Instructions to follow:
For each line of the data that includes the word "getOperationStatus", copy the line.

Records from a data collection
Lemma sortKeysDeep_plain v : plain v = true -> sortKeysDeep v = sortObject v.
Proof.
  induction v as [|b|n| |s|l IH|kvs IH| |t] using json_ind; try done; intros Hp.
  - cbn in *. f_equal. apply map_ext_in. intros x Hx%list_elem_of_In.
    rewrite Forall_forall in IH. apply IH; [done|]. rewrite forallb_forall in Hp. by apply Hp, list_elem_of_In.
  - apply plain_obj in Hp as (_ & _ & Hp). rewrite forallb_forall in Hp. rewrite Forall_forall in IH.
    assert (List.map (fun kv => (kv.1, sortKeysDeep kv.2)) kvs =
            List.map (fun kv => (kv.1, sortObject kv.2)) kvs) as Hmap.
    { apply map_ext_in. intros kv Hkv. f_equal. apply IH; [by apply list_elem_of_In|auto]. }
    cbn [sortKeysDeep sortObject]. rewrite Hmap, filter_bool_all; [done|].
    apply Forall_forall. intros kv Hkv. apply list_elem_of_In, in_map_iff in Hkv as (kv0 & <- & Hin). cbn.
    by rewrite sortObject_defined by auto.
Qed.

Lemma canonicalStringify_iff v w :
  plain v = true -> plain w = true -> canonicalStringify v = canonicalStringify w <-> reorder v w.
Proof.
  intros Hv Hw. rewrite <- canonicalize_iff by done. rewrite !canonicalize_plain by done.
  unfold canonicalStringify. rewrite !sortKeysDeep_plain by done. split; [by intros ->|by intros [= ->]].
Qed.

(** *** Values as callers pass them *)

Lemma filter_map_bool {A B} (f : A -> B) p l : List.filter p (List.map f l) = List.map f (List.filter (fun x => p (f x)) l).
Proof. induction l as [|x l IH]; [done|]. cbn. destruct (p (f x)); cbn; by rewrite IH. Qed.

Lemma build_object_map (g : json -> json) l :
  build_object (List.map (fun kv => (kv.1, g kv.2)) l) = List.map (fun kv => (kv.1, g kv.2)) (build_object l).
Proof.
  unfold build_object. rewrite !filter_map_bool, List.map_app. cbn [fst]. f_equal. by apply js_sort_map.
Qed.

Lemma is_undef_sortKeysDeep v : is_undef (sortKeysDeep v) = is_undef v.
Proof. by destruct v. Qed.

Lemma serialized_obj kvs :
  serialized (JObj kvs) =
  JObj (List.map (fun kv => (kv.1, serialized kv.2)) (List.filter (fun kv => negb (is_undef kv.2)) kvs)).
Proof.
  cbn. f_equal. induction kvs as [|kv kvs IH]; [done|]. cbn. rewrite IH. by destruct (is_undef kv.2).
Qed.

(** Serializing commutes with sorting. *)
Lemma sortKeysDeep_serialized v : sortKeysDeep (serialized v) = serialized (sortKeysDeep v).
Proof.
  induction v as [|b|n| |s|l IH|kvs IH| |t] using json_ind; try done.
  - cbn. f_equal. rewrite !List.map_map. apply map_ext_in. intros x Hx%list_elem_of_In.
    rewrite Forall_forall in IH. by apply IH.
  - rewrite serialized_obj. cbn [sortKeysDeep]. rewrite serialized_obj. f_equal. rewrite Forall_forall in IH.
    set (nu := fun kv : string * json => negb (is_undef kv.2)).
    assert (forall l, List.filter nu (List.map (fun kv => (kv.1, sortKeysDeep kv.2)) l) =
                      List.map (fun kv => (kv.1, sortKeysDeep kv.2)) (List.filter nu l)) as Hf.
    { intros l. rewrite filter_map_bool. f_equal. apply List.filter_ext. intros kv. unfold nu. cbn.
      by rewrite is_undef_sortKeysDeep. }
    rewrite !Hf. rewrite (filter_bool_all nu).
    2: { apply Forall_forall. intros kv Hkv. apply list_elem_of_In, in_map_iff in Hkv as (kv0 & <- & _). cbn.
         unfold nu. cbn. by destruct (kv0.2). }
    rewrite List.map_map. cbn [fst snd].
    rewrite (map_ext_in _ (fun kv => (kv.1, serialized (sortKeysDeep kv.2)))).
    2: { intros kv [Hkv _]%List.filter_In. f_equal. by apply IH, list_elem_of_In. }
    replace (List.map (fun kv => (kv.1, serialized (sortKeysDeep kv.2))) (List.filter nu kvs)) with
      (List.map (fun kv => (kv.1, serialized kv.2)) (List.map (fun kv => (kv.1, sortKeysDeep kv.2)) (List.filter nu kvs)))
      by (by rewrite List.map_map).
    rewrite (js_sort_map key_le key_le (fun kv => (kv.1, serialized kv.2))) by done.
    rewrite build_object_map. f_equal. symmetry. apply filter_bool_all, Forall_forall.
    intros kv Hkv%build_object_elem. rewrite js_sort_perm in Hkv. apply list_elem_of_In, in_map_iff in Hkv as (kv0 & <- & Hin).
    apply List.filter_In in Hin as [_ Hin]. unfold nu in *. cbn in *. by rewrite is_undef_sortKeysDeep.
Qed.

(** No [Date] is left. *)
Fixpoint dateless (v : json) : bool :=
  match v with
  | JDate _ => false
  | JArr l => forallb dateless l
  | JObj kvs => forallb (fun kv => dateless kv.2) kvs
  | _ => true
  end.

Lemma sortKeysDeep_dateless v : dateless (sortKeysDeep v) = true.
Proof.
  induction v as [|b|n| |s|l IH|kvs IH| |t] using json_ind; try done; rewrite Forall_forall in IH.
  - cbn. apply forallb_forall. intros x (y & <- & Hy)%in_map_iff. by apply IH, list_elem_of_In.
  - cbn. apply forallb_forall. intros x Hx%list_elem_of_In%build_object_elem. rewrite js_sort_perm in Hx.
    apply elem_of_filter_bool in Hx as [Hx _]. apply list_elem_of_In, in_map_iff in Hx as (y & <- & Hy). cbn.
    by apply IH, list_elem_of_In.
Qed.
(** the reported status of an operation: found only under its own
    organization; expired exactly when its record has outlived its term, and
    otherwise the record's status; retryable exactly when terminal and not
    completed. *)
Theorem operation_status_report org key now d o :
  getOperationStatus org key now d = Ok o ->
  os_record o ∈ records d /\ record_key (os_record o) = (org, key) /\
  (os_status o = OpExpired <-> ir_expiresAt (os_record o) < now) /\
  (os_terminal o = false <-> os_status o = OpPending) /\
  (os_retryable o = true <-> os_terminal o = true /\ os_status o <> OpCompleted).
Proof.
  unfold getOperationStatus. intros (u & _ & H)%bind_Ok.
  destruct (find_record org key d) as [r|] eqn:Hf; [|done]. injection H as <-. cbn.
  apply find_record_elem in Hf as [Hr Hk]. split; [done|]. split; [done|].
  unfold operation_status. destruct (Z.ltb_spec (ir_expiresAt r) now) as [|Hle]; cbn.
  - by split_and!.
  - split; [destruct (ir_status r); (split; [done|lia])|].
    destruct (ir_status r); vm_compute; naive_solver.
Qed.

(** ** Witnesses *)

Definition demo_request (org user : option string) : Request :=
  {| rq_method := "POST"; rq_path := "/proofs/minimum-income"; rq_body := JObj [("thresholdAmount", JStr "10")];
     rq_key := Some "key-1"; rq_required := true; rq_organizationId := org; rq_user := user |}.
Definition demo_ctx (org : string) : Ctx :=
  {| cx_organizationId := org; cx_key := "key-1";
     cx_fingerprint := computeFingerprint id "POST" "/proofs/minimum-income" (JObj [("thresholdAmount", JStr "10")]) |}.
Definition demo_db (orgs : list string) : IdemDb := {| records := []; organizations := orgs |}.
Definition demo_outcome : Outcome := Some ([("id", JStr "p1"); ("token", JStr "t")], 201).

(** The table after the request's reservation, and after it is answered. *)
Definition demo_reserved (org : string) : IdemDb :=
  (step_request id 1000 "r1" 0 demo_outcome (demo_ctx org) PReserve (demo_db [org])).2.
Definition demo_body : json := JObj [("id", JStr "p1"); ("token", JStr "t")].
Definition demo_answered (org : string) : IdemDb :=
  (step_request id 1000 "r9" 5 demo_outcome (demo_ctx org) (PStore demo_body 201) (demo_reserved org)).2.
Definition demo_record (d : IdemDb) : IdempotencyRecord :=
  default {| ir_id := "none"; ir_organizationId := "none"; ir_idempotencyKey := "none"; ir_requestFingerprint := "none";
             ir_status := IdempotencyStatus.PENDING; ir_responseBody := None; ir_responseStatusCode := None;
             ir_expiresAt := 0; ir_attemptCount := 0; ir_cancellationReason := None; ir_updatedAt := 0 |}
    (head (records d)).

Task result:
  getOperationStatus org key now d = Ok o ->
  unfold getOperationStatus. intros (u & _ & H)%bind_Ok.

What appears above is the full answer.